## To do
Output, without alteration, the first line of the entries and each line after it, stopping with the line that contains "level-zero siblings straight".

───── Records shown ─────

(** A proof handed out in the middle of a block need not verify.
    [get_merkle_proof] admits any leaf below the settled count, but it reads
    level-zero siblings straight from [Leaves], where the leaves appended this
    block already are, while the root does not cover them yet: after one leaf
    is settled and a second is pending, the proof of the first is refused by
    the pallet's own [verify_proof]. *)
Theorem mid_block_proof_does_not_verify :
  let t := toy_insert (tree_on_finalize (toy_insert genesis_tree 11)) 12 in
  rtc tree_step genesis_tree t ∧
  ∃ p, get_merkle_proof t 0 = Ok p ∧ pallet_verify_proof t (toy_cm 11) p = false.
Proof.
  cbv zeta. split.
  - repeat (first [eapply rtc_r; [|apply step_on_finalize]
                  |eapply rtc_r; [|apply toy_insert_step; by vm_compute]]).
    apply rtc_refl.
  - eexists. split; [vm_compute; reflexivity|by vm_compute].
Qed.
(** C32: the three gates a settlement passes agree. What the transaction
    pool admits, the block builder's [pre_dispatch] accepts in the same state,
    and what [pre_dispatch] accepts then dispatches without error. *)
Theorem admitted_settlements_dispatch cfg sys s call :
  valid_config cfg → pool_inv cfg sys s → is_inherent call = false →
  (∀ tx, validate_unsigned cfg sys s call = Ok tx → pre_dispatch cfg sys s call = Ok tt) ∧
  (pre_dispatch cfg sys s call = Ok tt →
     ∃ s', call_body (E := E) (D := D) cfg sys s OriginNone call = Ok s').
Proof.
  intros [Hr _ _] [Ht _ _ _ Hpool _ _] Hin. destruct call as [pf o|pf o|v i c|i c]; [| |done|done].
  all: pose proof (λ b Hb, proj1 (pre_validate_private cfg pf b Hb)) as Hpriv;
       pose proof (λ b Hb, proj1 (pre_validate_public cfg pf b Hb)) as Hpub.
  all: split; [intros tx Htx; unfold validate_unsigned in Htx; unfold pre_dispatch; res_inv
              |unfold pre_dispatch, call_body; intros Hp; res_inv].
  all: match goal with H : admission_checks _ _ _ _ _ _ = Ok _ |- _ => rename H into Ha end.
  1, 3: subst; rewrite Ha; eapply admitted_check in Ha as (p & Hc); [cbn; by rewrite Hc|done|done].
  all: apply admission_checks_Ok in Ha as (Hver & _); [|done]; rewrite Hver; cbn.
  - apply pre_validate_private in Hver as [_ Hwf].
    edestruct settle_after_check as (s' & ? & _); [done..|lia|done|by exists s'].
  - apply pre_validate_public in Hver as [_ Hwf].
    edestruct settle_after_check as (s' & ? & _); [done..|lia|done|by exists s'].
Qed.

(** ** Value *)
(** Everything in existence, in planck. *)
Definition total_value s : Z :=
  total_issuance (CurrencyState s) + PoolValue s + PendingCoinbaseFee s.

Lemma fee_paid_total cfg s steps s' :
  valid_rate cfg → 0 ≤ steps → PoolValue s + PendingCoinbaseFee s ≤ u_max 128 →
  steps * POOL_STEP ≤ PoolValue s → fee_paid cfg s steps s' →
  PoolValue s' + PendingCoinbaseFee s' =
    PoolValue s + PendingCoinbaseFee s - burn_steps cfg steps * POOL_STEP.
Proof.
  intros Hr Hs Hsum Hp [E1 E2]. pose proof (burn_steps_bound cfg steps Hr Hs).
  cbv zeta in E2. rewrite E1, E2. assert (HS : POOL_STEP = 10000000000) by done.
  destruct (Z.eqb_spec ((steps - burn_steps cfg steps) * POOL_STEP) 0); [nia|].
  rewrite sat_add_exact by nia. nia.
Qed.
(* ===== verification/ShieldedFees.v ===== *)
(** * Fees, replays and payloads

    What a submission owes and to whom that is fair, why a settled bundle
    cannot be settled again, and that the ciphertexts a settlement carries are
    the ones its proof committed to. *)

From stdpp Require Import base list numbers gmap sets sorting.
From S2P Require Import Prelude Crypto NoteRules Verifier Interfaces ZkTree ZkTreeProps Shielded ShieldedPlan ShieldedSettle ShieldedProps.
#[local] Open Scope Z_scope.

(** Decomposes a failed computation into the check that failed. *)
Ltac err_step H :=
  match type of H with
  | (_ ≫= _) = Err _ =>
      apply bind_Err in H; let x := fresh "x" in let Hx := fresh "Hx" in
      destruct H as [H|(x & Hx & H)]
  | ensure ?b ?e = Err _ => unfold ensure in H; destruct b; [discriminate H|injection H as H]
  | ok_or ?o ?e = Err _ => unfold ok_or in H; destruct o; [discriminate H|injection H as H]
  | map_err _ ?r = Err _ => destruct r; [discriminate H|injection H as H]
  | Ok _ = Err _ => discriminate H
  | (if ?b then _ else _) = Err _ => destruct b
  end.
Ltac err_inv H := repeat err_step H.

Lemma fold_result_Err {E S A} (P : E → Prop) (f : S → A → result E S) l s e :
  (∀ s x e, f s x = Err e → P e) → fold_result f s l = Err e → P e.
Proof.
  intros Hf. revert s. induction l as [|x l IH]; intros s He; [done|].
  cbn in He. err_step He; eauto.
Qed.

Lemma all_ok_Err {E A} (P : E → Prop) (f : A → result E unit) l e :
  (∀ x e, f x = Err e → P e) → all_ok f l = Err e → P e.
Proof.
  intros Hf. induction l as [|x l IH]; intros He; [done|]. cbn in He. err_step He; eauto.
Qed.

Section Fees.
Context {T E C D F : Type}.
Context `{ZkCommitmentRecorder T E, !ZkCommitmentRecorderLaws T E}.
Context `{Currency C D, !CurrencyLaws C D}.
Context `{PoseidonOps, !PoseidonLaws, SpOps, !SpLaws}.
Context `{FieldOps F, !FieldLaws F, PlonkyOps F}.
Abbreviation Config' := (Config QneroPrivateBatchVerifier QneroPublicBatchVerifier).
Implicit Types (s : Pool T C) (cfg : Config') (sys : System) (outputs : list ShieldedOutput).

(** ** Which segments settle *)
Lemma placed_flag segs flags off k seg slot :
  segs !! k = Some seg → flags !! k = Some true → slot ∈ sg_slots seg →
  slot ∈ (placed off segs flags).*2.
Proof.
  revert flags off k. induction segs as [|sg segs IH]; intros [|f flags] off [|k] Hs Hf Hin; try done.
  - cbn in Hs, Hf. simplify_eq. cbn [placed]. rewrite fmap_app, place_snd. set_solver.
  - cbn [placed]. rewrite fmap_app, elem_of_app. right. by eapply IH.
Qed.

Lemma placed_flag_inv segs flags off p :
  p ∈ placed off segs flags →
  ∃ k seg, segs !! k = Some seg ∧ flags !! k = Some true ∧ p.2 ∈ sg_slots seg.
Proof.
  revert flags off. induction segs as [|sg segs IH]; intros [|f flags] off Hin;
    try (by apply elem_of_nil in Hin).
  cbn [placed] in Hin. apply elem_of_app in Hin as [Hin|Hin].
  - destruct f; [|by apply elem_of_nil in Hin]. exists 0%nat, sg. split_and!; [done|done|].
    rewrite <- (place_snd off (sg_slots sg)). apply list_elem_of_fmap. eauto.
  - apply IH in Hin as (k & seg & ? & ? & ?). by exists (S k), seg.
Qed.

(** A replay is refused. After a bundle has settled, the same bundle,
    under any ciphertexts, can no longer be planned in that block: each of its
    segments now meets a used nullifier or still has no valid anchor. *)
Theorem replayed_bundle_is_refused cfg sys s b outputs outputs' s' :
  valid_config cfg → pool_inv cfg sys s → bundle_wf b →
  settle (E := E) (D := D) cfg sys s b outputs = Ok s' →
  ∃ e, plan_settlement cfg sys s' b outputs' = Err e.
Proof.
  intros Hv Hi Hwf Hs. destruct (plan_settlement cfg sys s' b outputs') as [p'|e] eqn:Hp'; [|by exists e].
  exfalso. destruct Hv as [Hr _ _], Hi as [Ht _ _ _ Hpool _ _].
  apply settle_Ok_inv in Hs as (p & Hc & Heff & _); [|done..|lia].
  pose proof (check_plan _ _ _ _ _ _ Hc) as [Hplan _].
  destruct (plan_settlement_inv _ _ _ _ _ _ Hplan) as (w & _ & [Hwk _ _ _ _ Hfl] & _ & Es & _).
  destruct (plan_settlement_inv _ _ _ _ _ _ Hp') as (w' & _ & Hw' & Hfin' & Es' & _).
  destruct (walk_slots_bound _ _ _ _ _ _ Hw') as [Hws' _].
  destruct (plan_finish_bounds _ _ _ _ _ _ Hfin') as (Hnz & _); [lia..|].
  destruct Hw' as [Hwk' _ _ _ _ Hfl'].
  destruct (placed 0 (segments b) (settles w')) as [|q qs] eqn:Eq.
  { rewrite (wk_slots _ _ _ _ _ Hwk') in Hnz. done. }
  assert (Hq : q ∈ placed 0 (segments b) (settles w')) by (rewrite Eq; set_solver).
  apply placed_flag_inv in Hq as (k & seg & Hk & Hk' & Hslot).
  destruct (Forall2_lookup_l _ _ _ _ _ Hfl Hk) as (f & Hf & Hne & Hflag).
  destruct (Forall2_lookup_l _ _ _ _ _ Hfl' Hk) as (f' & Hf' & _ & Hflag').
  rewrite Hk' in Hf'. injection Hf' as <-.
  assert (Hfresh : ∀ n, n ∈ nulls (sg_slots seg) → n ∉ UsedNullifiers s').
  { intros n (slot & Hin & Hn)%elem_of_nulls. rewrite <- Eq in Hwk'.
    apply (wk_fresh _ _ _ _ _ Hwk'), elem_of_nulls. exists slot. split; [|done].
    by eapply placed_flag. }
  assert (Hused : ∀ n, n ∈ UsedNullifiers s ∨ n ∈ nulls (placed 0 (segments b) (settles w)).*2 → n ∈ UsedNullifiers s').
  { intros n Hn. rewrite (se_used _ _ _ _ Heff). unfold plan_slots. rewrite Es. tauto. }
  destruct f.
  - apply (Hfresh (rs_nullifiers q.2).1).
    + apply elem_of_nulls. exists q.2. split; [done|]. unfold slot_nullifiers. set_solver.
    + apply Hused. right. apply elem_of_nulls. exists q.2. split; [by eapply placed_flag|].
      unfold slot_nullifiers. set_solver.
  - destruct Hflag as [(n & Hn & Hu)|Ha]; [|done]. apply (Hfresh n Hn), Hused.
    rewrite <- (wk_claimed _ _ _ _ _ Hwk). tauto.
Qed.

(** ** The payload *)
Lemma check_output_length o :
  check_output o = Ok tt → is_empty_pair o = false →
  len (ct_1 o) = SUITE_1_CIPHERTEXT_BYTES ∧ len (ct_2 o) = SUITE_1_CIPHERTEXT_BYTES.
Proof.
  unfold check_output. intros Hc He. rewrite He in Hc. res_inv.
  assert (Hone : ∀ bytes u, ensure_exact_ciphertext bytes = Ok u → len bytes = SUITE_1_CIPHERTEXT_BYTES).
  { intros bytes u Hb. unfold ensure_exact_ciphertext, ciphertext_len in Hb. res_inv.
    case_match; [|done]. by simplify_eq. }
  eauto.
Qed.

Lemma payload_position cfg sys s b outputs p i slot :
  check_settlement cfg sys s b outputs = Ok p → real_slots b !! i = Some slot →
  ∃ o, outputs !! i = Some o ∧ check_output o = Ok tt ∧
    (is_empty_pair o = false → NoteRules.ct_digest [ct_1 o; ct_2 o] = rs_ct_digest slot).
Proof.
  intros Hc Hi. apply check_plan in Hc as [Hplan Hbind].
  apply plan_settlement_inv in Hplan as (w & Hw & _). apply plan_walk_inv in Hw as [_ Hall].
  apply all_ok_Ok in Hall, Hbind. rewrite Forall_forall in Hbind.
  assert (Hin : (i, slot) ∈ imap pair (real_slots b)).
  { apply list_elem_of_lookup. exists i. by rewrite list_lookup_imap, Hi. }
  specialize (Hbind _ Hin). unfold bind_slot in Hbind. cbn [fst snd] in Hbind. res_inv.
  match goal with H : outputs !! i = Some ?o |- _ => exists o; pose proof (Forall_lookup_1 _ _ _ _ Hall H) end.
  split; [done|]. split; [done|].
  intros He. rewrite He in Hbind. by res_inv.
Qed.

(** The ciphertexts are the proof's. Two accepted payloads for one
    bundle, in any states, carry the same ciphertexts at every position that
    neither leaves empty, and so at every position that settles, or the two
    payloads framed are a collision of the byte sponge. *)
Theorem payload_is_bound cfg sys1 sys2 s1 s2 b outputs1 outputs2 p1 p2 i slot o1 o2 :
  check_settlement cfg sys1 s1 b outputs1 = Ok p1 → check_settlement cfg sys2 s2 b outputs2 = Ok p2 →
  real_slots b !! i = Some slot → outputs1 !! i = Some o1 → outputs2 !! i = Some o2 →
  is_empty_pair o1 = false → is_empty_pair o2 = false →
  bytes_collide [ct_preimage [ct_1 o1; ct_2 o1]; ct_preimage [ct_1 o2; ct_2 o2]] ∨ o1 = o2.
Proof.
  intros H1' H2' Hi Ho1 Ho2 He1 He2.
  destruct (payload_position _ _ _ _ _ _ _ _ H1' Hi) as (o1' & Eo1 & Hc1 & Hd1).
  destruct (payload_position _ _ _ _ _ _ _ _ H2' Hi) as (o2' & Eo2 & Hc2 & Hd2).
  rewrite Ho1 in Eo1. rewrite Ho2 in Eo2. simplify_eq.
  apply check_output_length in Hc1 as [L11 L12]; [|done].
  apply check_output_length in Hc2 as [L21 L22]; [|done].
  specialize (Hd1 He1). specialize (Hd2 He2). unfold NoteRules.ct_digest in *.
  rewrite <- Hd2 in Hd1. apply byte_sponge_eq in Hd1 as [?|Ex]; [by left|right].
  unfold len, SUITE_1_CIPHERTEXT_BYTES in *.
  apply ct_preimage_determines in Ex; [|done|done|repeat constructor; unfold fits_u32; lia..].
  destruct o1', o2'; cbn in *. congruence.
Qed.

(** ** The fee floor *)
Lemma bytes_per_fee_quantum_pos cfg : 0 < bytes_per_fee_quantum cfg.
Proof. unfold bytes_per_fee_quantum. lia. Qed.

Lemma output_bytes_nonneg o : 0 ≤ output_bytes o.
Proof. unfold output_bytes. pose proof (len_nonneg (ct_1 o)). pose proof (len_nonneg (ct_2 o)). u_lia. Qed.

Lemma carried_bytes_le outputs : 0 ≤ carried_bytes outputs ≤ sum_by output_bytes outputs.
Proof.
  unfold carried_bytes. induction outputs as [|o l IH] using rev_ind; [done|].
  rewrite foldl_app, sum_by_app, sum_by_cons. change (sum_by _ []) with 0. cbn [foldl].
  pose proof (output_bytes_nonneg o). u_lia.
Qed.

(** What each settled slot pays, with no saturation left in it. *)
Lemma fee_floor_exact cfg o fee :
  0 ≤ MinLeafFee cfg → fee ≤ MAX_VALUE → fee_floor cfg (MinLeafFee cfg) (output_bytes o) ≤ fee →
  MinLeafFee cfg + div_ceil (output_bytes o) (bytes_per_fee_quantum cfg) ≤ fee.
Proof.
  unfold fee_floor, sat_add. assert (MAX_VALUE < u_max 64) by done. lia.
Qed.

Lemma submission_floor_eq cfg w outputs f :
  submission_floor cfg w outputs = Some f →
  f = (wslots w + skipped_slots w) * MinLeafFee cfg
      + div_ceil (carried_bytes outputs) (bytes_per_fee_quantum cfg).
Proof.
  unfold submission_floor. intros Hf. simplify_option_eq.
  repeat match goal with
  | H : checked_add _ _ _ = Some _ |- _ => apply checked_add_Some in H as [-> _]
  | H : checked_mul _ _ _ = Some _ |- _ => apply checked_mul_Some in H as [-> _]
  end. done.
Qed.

─────

## Worked solution
(** A proof handed out in the middle of a block need not verify.
    [get_merkle_proof] admits any leaf below the settled count, but it reads
    level-zero siblings straight from [Leaves], where the leaves appended this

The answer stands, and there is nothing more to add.